*WHAT NEEDS TO BE DONE:*
Scan the entries below, and for each line that includes the word "verification", make a copy.

##### INPUT MATERIAL

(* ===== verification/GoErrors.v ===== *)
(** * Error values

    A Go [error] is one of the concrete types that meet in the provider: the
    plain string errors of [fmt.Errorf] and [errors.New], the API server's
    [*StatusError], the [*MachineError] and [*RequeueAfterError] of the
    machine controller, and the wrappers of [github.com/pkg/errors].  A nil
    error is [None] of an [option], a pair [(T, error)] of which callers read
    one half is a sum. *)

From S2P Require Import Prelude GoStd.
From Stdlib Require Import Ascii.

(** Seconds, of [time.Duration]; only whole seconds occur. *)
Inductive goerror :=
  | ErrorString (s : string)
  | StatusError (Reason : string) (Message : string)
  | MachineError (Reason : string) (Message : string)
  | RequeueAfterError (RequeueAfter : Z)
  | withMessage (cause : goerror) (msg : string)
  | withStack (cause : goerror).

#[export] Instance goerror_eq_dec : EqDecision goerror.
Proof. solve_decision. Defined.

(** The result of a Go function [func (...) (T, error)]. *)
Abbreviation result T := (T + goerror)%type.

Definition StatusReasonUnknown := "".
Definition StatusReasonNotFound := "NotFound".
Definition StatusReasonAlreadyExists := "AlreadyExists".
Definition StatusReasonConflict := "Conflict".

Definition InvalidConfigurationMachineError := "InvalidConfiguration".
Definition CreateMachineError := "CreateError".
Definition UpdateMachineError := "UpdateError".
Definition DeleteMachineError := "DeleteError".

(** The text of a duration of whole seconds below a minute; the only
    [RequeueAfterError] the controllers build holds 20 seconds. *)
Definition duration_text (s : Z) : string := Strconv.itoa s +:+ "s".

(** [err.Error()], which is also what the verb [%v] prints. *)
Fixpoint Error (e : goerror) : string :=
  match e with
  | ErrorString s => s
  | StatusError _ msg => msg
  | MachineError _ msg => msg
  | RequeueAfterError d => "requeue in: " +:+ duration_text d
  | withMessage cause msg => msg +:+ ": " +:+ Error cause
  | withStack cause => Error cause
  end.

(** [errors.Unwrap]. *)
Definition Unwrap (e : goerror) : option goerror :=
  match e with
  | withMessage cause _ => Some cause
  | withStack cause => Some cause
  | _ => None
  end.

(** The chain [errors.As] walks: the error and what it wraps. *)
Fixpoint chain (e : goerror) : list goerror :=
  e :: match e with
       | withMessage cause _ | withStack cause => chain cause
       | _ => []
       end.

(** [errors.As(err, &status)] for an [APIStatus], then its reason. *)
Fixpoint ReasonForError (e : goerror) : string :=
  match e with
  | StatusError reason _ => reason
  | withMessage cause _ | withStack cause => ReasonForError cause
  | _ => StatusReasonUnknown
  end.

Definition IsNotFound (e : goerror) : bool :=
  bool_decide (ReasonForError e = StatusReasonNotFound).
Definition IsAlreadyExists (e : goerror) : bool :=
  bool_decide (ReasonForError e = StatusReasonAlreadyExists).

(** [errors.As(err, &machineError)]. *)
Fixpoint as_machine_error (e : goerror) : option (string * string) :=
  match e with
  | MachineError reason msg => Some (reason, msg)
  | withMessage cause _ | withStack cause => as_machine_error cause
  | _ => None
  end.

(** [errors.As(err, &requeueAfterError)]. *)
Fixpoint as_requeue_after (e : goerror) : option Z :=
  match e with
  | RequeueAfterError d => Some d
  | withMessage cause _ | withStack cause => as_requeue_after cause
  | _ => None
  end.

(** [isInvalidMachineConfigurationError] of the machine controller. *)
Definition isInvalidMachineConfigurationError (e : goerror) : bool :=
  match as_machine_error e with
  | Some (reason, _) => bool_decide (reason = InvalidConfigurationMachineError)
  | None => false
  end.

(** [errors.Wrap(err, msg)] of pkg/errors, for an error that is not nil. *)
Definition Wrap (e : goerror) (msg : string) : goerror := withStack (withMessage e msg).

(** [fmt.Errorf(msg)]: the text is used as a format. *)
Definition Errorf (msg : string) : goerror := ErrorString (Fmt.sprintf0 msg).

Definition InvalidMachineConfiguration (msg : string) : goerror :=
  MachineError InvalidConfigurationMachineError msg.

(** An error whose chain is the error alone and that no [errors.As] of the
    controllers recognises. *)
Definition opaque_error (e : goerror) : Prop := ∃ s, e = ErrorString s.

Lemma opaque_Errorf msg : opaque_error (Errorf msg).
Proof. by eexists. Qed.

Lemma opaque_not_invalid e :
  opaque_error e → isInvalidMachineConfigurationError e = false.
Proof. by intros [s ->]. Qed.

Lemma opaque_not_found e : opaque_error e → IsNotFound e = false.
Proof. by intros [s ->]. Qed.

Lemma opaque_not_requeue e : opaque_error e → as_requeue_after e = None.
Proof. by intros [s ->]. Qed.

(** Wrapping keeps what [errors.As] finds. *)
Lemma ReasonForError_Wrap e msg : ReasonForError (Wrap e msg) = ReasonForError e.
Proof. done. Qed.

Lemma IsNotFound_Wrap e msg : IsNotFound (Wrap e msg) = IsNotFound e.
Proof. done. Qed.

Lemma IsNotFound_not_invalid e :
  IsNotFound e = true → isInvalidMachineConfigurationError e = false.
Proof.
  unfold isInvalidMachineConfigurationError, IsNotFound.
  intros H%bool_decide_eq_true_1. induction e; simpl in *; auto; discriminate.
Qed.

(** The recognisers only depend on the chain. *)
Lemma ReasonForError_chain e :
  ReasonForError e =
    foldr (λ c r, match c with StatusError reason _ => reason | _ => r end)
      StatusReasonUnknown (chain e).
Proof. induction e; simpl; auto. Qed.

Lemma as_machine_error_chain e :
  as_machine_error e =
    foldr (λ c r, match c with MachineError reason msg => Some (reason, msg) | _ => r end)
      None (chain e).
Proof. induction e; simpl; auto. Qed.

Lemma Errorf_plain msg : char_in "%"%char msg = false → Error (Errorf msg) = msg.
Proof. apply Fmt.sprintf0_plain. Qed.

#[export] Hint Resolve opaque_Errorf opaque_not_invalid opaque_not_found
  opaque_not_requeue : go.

##########
##### INPUT MATERIAL

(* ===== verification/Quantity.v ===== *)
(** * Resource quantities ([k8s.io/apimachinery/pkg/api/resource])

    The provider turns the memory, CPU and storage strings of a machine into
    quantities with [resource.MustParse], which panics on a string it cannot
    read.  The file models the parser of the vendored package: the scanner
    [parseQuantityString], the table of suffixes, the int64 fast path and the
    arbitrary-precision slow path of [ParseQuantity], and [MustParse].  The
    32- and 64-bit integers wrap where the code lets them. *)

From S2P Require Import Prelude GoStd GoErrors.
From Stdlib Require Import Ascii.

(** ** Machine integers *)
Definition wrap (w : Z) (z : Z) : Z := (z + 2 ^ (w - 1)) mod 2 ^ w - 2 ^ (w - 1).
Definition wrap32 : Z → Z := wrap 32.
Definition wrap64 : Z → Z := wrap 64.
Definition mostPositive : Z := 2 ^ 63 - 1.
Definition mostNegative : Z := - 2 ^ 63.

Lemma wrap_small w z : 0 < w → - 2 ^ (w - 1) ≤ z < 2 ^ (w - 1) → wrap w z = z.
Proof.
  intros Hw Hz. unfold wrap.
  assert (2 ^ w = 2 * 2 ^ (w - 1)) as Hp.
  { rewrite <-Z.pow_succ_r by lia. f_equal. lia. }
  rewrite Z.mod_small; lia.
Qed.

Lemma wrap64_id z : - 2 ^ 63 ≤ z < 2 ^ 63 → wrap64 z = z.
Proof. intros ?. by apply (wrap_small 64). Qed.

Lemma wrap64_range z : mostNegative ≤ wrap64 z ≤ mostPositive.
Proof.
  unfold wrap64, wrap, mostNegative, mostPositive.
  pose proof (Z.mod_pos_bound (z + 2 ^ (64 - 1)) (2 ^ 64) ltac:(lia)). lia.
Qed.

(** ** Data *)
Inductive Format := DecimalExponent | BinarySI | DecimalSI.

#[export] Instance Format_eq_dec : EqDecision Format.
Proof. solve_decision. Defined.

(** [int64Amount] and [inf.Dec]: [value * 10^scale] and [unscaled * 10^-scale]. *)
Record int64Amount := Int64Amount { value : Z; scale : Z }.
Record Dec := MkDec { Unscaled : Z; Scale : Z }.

##########

*RESPONSE BELOW:*
(* ===== verification/GoErrors.v ===== *)
(* ===== verification/Quantity.v ===== *)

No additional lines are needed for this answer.